(* ===== verification/Telemetry.v ===== *)
(** * Telemetry export

    [TelemetryAgent] (src/telemetry/telemetry_agent.cpp) reads every parser's
    telemetry slot and hands latency, queue depth and the count of dropped messages
    to [PrometheusExposer] (src/telemetry/prometheus_exposer.cpp), which keeps one gauge
    per channel and metric.  The Prometheus client library is a parameter; what the
    code relies on is the class [PrometheusOk]. *)
From Stdlib Require Import SpecFloat.
From S2P Require Import Prelude Doubles TelemetrySlot.

(** A family of gauges: [fam_add labels] is [Family::Add], [fam_value] what a scrape
    reports.  The labels are [{channel: i}] ([Some i]) or none ([None]). *)
Record Prometheus := mkProm {
  Family : Type;
  Gauge : Type;
  fam_empty : Family;
  fam_add : option Z -> Family -> Gauge * Family;
  gauge_set : Gauge -> double -> Family -> Family;
  fam_value : option Z -> Family -> option double
}.

(** Documented behaviour: [Add] returns a reference to the gauge of these labels, which stays valid; [Set] changes
    the value of that gauge and of no other. *)
Class PrometheusOk (P : Prometheus) := {
  owns : Family P -> option Z -> Gauge P -> Prop;
  add_owns l f : owns (fam_add P l f).2 l (fam_add P l f).1;
  add_keeps l f l' g : owns f l' g -> owns (fam_add P l f).2 l' g;
  add_value l f l' : l' <> l -> fam_value P l' (fam_add P l f).2 = fam_value P l' f;
  set_keeps g v f l' g' : owns f l' g' -> owns (gauge_set P g v f) l' g';
  set_value g v f l : owns f l g -> fam_value P l (gauge_set P g v f) = Some v;
  set_value_other g v f l l' : owns f l g -> l' <> l -> fam_value P l' (gauge_set P g v f) = fam_value P l' f
}.

Section telemetry.
Context (P : Prometheus).

(** One metric: its family, the cached gauges, and the labels [Add] was called with. *)
Record Metric := mkMetric { me_family : Family P; me_gauges : gmap (option Z) (Gauge P); me_added : list (option Z) }.
Definition metric0 : Metric := mkMetric (fam_empty P) ∅ [].

(** Source: src/telemetry/prometheus_exposer.h:44-52, PrometheusExposer (data members).
    The label-less gauge is cached under [None]. *)
Record PrometheusExposer := mkExposer { ex_latency : Metric; ex_queue_depth : Metric; ex_zmq_dropped : Metric }.

(** Find or create the cached gauge, then set it. *)
Definition set_gauge (l : option Z) (v : double) (m : Metric) : Metric :=
  match me_gauges m !! l with
  | Some g => mkMetric (gauge_set P g v (me_family m)) (me_gauges m) (me_added m)
  | None =>
      let '(g, f) := fam_add P l (me_family m) in
      mkMetric (gauge_set P g v f) (<[l := g]> (me_gauges m)) (me_added m ++ [l])
  end.

(** Source: src/telemetry/prometheus_exposer.cpp:19-39, PrometheusExposer::PrometheusExposer (metrics). *)
Definition exposer0 : PrometheusExposer := mkExposer metric0 metric0 metric0.

(** Source: src/telemetry/prometheus_exposer.cpp:49-57, PrometheusExposer::SetLatencyUs. *)
Definition SetLatencyUs (channel_id : Z) (value : double) (ex : PrometheusExposer) : PrometheusExposer :=
  mkExposer (set_gauge (Some channel_id) value (ex_latency ex)) (ex_queue_depth ex) (ex_zmq_dropped ex).

(** Source: src/telemetry/prometheus_exposer.cpp:59-67, PrometheusExposer::SetQueueDepth. *)
Definition SetQueueDepth (channel_id : Z) (value : double) (ex : PrometheusExposer) : PrometheusExposer :=
  mkExposer (ex_latency ex) (set_gauge (Some channel_id) value (ex_queue_depth ex)) (ex_zmq_dropped ex).

(** Source: src/telemetry/prometheus_exposer.cpp:69-76, PrometheusExposer::SetZmqDroppedTotal. *)
Definition SetZmqDroppedTotal (total : Z) (ex : PrometheusExposer) : PrometheusExposer :=
  mkExposer (ex_latency ex) (ex_queue_depth ex) (set_gauge None (d_of_Z total) (ex_zmq_dropped ex)).

(** Source: src/telemetry/telemetry_agent.cpp:29-29, TelemetryAgent::RegisterSlot.
    [slots_] holds pointers. *)
Definition RegisterSlot {Ptr : Type} (slot : Ptr) (slots_ : list Ptr) : list Ptr := slots_ ++ [slot].

(** [static_cast<double>(ns) / 1000.0] *)
Definition micros (ns : Z) : double := SFdiv prec64 emax64 (d_of_Z ns) (d_of_Z 1000).

Fixpoint poll_slots (fuel : nat) (i : nat) (slots : list (nat -> TelemetrySlot)) (ex : PrometheusExposer) : option PrometheusExposer :=
  match slots with
  | [] => Some ex
  | s :: slots' =>
      match ReadTelemetrySlot fuel s with
      | None => None
      | Some snapshot =>
          poll_slots fuel (S i) slots'
            (SetQueueDepth (Z.of_nat i) (d_of_Z (snapshot !!! 1%nat)) (SetLatencyUs (Z.of_nat i) (micros (snapshot !!! 0%nat)) ex))
      end
  end.

(** Source: src/telemetry/telemetry_agent.cpp:31-41, TelemetryAgent::PollAll.
    The slots behind the pointers, each as the sequence of contents that the accesses of a read find.
    [dropped] is [PubWorker::dropped_count()].  [None]: a read is still retrying after [fuel] rounds. *)
Definition PollAll (fuel : nat) (slots_ : list (nat -> TelemetrySlot)) (dropped : Z) (ex : PrometheusExposer) : option PrometheusExposer :=
  match poll_slots fuel 0 slots_ ex with
  | Some ex => Some (SetZmqDroppedTotal dropped ex)
  | None => None
  end.

(** What one round of the loop finds: the slots and the count of drops. *)
Record Round := mkRound { ro_slots : list (nat -> TelemetrySlot); ro_dropped : Z }.

(** Source: src/telemetry/telemetry_agent.cpp:50-57, TelemetryAgent::Run.
    [running n] is the flag at the [n]-th test; the sleep is not modelled.  [None]: still running after [rounds] rounds. *)
Fixpoint AgentRun (rounds fuel : nat) (running : nat -> bool) (world : nat -> Round) (ex : PrometheusExposer) : option PrometheusExposer :=
  match rounds with
  | O => None
  | S k =>
      if running O then
        match PollAll fuel (ro_slots (world O)) (ro_dropped (world O)) ex with
        | Some ex => AgentRun k fuel (fun n => running (S n)) (fun n => world (S n)) ex
        | None => None
        end
      else Some ex
  end.

(** ** Correctness *)

Context `{!PrometheusOk P}.

(** The cached gauges are the right ones, and [Add] was called once for each. *)
Record metric_ok (m : Metric) : Prop := {
  mk_owns : forall l g, me_gauges m !! l = Some g -> owns (me_family m) l g;
  mk_once : NoDup (me_added m);
  mk_cached : forall l, l ∈ me_added m <-> is_Some (me_gauges m !! l)
}.
Definition exposer_ok (ex : PrometheusExposer) : Prop :=
  metric_ok (ex_latency ex) /\ metric_ok (ex_queue_depth ex) /\ metric_ok (ex_zmq_dropped ex).

Definition value (l : option Z) (m : Metric) : option double := fam_value P l (me_family m).

Lemma metric0_ok : metric_ok metric0.
Proof.
  split; [intros l g H; change ((∅ : gmap (option Z) (Gauge P)) !! l = Some g) in H; by rewrite lookup_empty in H|constructor|].
  intros l. change (l ∈ [] <-> is_Some ((∅ : gmap (option Z) (Gauge P)) !! l)). rewrite lookup_empty. split; [by intros ?%elem_of_nil|by intros []].
Qed.

Lemma set_gauge_ok l v m :
  metric_ok m -> metric_ok (set_gauge l v m) /\ value l (set_gauge l v m) = Some v /\
  forall l', l' <> l -> value l' (set_gauge l v m) = value l' m.
Proof.
  intros [H1 H2 H3]. unfold set_gauge, value. destruct (me_gauges m !! l) as [g|] eqn:Eg.
  - cbn. split; [split; cbn; [|done|done]|].
    + intros l' g' Hg'. by apply set_keeps, H1.
    + split; [by apply set_value, H1|]. intros l' Hl. by apply (set_value_other _ _ _ l); [apply H1|].
  - pose proof (add_owns l (me_family m)) as Ho. pose proof (add_keeps l (me_family m)) as Hk. pose proof (add_value l (me_family m)) as Hv.
    destruct (fam_add P l (me_family m)) as [g f]. cbn in *. split; [split; cbn|].
    + intros l' g' Hg'. apply set_keeps. destruct (decide (l = l')) as [<-|]; [rewrite lookup_insert_eq in Hg'; by simplify_eq|].
      rewrite lookup_insert_ne in Hg' by done. by apply Hk, H1.
    + apply NoDup_app. split; [done|]. split; [|apply NoDup_singleton]. intros x Hx Hin. apply list_elem_of_singleton in Hin as ->.
      apply H3 in Hx. rewrite Eg in Hx. by destruct Hx.
    + intros l'. rewrite elem_of_app, list_elem_of_singleton, H3. destruct (decide (l = l')) as [<-|]; [rewrite lookup_insert_eq|rewrite lookup_insert_ne by done].
      * split; [done|by right].
      * split; [by intros [?|?]|by left].
    + split; [by apply set_value|]. intros l' Hl. rewrite (set_value_other _ _ _ l) by done. by apply Hv.
Qed.

Lemma poll_slots_ok fuel slots snaps k ex :
  exposer_ok ex -> Forall2 (fun s snap => ReadTelemetrySlot fuel s = Some snap) slots snaps ->
  exists ex', poll_slots fuel k slots ex = Some ex' /\ exposer_ok ex' /\ ex_zmq_dropped ex' = ex_zmq_dropped ex /\
    (forall i snap, snaps !! i = Some snap ->
       value (Some (Z.of_nat (k + i))) (ex_latency ex') = Some (micros (snap !!! 0%nat)) /\
       value (Some (Z.of_nat (k + i))) (ex_queue_depth ex') = Some (d_of_Z (snap !!! 1%nat))) /\
    (forall j, j < Z.of_nat k -> value (Some j) (ex_latency ex') = value (Some j) (ex_latency ex) /\
       value (Some j) (ex_queue_depth ex') = value (Some j) (ex_queue_depth ex)).
Proof.
  intros Hok Hf. revert k ex Hok. induction Hf as [|s snap slots snaps Hs _ IH]; intros k ex (O1 & O2 & O3); [by exists ex|].
  cbn [poll_slots]. rewrite Hs. unfold SetQueueDepth, SetLatencyUs. cbn [ex_latency ex_queue_depth ex_zmq_dropped].
  destruct (set_gauge_ok (Some (Z.of_nat k)) (micros (snap !!! 0%nat)) _ O1) as (L1 & L2 & L3).
  destruct (set_gauge_ok (Some (Z.of_nat k)) (d_of_Z (snap !!! 1%nat)) _ O2) as (Q1 & Q2 & Q3).
  destruct (IH (S k) (mkExposer _ _ (ex_zmq_dropped ex)) (conj L1 (conj Q1 O3))) as (ex' & He & Hok' & Hz & Hval & Hkeep). cbn [ex_latency ex_queue_depth ex_zmq_dropped] in *.
  exists ex'. split_and!; try done.
  - intros [|i] sn Hi; cbn in Hi.
    + simplify_eq. rewrite Nat.add_0_r. destruct (Hkeep (Z.of_nat k)) as [-> ->]; [lia|]. done.
    + rewrite Nat.add_succ_r. apply (Hval i sn Hi).
  - intros j Hj. destruct (Hkeep j) as [-> ->]; [lia|]. split; [apply L3|apply Q3]; intros [= ->]; lia.
Qed.

(** A run that sees the flag fall at test [n] has polled [n] times. *)
Lemma agent_run_stops n rounds fuel running world ex :
  (n < rounds)%nat -> (forall i, (i < n)%nat -> running i = true) -> running n = false ->
  (forall i ex, (i < n)%nat -> exposer_ok ex -> exists ex', PollAll fuel (ro_slots (world i)) (ro_dropped (world i)) ex = Some ex' /\ exposer_ok ex') ->
  exposer_ok ex -> exists ex', AgentRun rounds fuel running world ex = Some ex' /\ exposer_ok ex'.
Proof.
  revert rounds running world ex. induction n as [|n IH]; intros rounds running world ex Hr Ht Hf Hp Hok; (destruct rounds as [|rounds]; [lia|]); cbn [AgentRun].
  - rewrite Hf. by exists ex.
  - rewrite Ht by lia. destruct (Hp 0%nat ex) as (ex1 & -> & Hok1); [lia|done|]. apply IH; try done; [lia|..].
    + intros i Hi. apply Ht. lia.
    + intros i ex0 Hi. apply Hp. lia.
Qed.
End telemetry.

(** ** Properties *)

(** C21: A poll exports what the parsers wrote.  When every slot can be read, [PollAll] terminates and a scrape then reports, for every
    parser, its latency in microseconds and its queue depth as last written, and the total of dropped messages; each gauge is
    created once over any number of polls, so the client library's families never grow past one gauge per parser. *)
Theorem poll_exports_slots (P : Prometheus) `{!PrometheusOk P} (fuel : nat) (slots : list (nat -> TelemetrySlot)) (snaps : list (list Z))
    (dropped : Z) (ex : PrometheusExposer P) :
  exposer_ok P ex -> Forall2 (fun s snap => ReadTelemetrySlot fuel s = Some snap) slots snaps ->
  exists ex', PollAll P fuel slots dropped ex = Some ex' /\ exposer_ok P ex' /\
    fam_value P None (me_family P (ex_zmq_dropped P ex')) = Some (d_of_Z dropped) /\
    (forall i snap, snaps !! i = Some snap ->
       fam_value P (Some (Z.of_nat i)) (me_family P (ex_latency P ex')) = Some (micros (snap !!! 0%nat)) /\
       fam_value P (Some (Z.of_nat i)) (me_family P (ex_queue_depth P ex')) = Some (d_of_Z (snap !!! 1%nat))) /\
    NoDup (me_added P (ex_latency P ex')) /\ NoDup (me_added P (ex_queue_depth P ex')) /\ NoDup (me_added P (ex_zmq_dropped P ex')).
Proof.
  intros Hok Hf. destruct (poll_slots_ok P fuel slots snaps 0 ex Hok Hf) as (ex1 & He & (O1 & O2 & O3) & _ & Hv & _).
  unfold PollAll. rewrite He. eexists. split; [reflexivity|].
  destruct (set_gauge_ok P None (d_of_Z dropped) _ O3) as (Z1 & Z2 & _).
  split; [by split|]. split; [exact Z2|]. split; [exact Hv|]. split_and!; [apply O1|apply O2|apply Z1].
Qed.

(** *** Witness *)

(** A client library that keeps the values in a map. *)
Definition map_prometheus : Prometheus := mkProm (gmap (option Z) double) (option Z) ∅
  (fun l f => (l, match f !! l with Some _ => f | None => <[l := dzero]> f end)) (fun g v f => <[g := v]> f) (fun l f => f !! l).

#[export] Instance map_prometheus_ok : PrometheusOk map_prometheus.
Proof.
  refine (Build_PrometheusOk map_prometheus (fun f l g => g = l) _ _ _ _ _ _); cbn; try done.
  - intros l f l' Hl. destruct (f !! l); [done|]. by rewrite lookup_insert_ne.
  - intros g v f l ->. by rewrite lookup_insert_eq.
  - intros g v f l l' -> Hl. by rewrite lookup_insert_ne.
Defined.

Lemma poll_exports_slots_witness :
  exists ex', PollAll map_prometheus 1 [fun _ => WriteTelemetrySlot slot0 2500 7 0 0] 3 (exposer0 map_prometheus) = Some ex' /\
    fam_value map_prometheus (Some 0) (me_family map_prometheus (ex_queue_depth map_prometheus ex')) = Some (d_of_Z 7).
Proof.
  destruct (poll_exports_slots map_prometheus 1 [fun _ => WriteTelemetrySlot slot0 2500 7 0 0] [[2500; 7; 0; 0]] 3 (exposer0 map_prometheus))
    as (ex' & H & _ & _ & Hv & _); [split_and!; apply metric0_ok|by repeat constructor|].
  exists ex'. split; [exact H|]. apply (Hv 0%nat [2500; 7; 0; 0]). reflexivity.
Defined.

____

### Required action
Given the records above, reproduce precisely and only the lines between the line holding "(** A family" and the line holding "The label-less gauge", inclusive.

### Output for this task
(** A family of gauges: [fam_add labels] is [Family::Add], [fam_value] what a scrape
    reports.  The labels are [{channel: i}] ([Some i]) or none ([None]). *)
Record Prometheus := mkProm {
  Family : Type;
  Gauge : Type;
  fam_empty : Family;
  fam_add : option Z -> Family -> Gauge * Family;
  gauge_set : Gauge -> double -> Family -> Family;
  fam_value : option Z -> Family -> option double
}.

(** Documented behaviour: [Add] returns a reference to the gauge of these labels, which stays valid; [Set] changes
    the value of that gauge and of no other. *)
Class PrometheusOk (P : Prometheus) := {
  owns : Family P -> option Z -> Gauge P -> Prop;
  add_owns l f : owns (fam_add P l f).2 l (fam_add P l f).1;
  add_keeps l f l' g : owns f l' g -> owns (fam_add P l f).2 l' g;
  add_value l f l' : l' <> l -> fam_value P l' (fam_add P l f).2 = fam_value P l' f;
  set_keeps g v f l' g' : owns f l' g' -> owns (gauge_set P g v f) l' g';
  set_value g v f l : owns f l g -> fam_value P l (gauge_set P g v f) = Some v;
  set_value_other g v f l l' : owns f l g -> l' <> l -> fam_value P l' (gauge_set P g v f) = fam_value P l' f
}.

Section telemetry.
Context (P : Prometheus).

(** One metric: its family, the cached gauges, and the labels [Add] was called with. *)
Record Metric := mkMetric { me_family : Family P; me_gauges : gmap (option Z) (Gauge P); me_added : list (option Z) }.
Definition metric0 : Metric := mkMetric (fam_empty P) ∅ [].

(** Source: src/telemetry/prometheus_exposer.h:44-52, PrometheusExposer (data members).
    The label-less gauge is cached under [None]. *)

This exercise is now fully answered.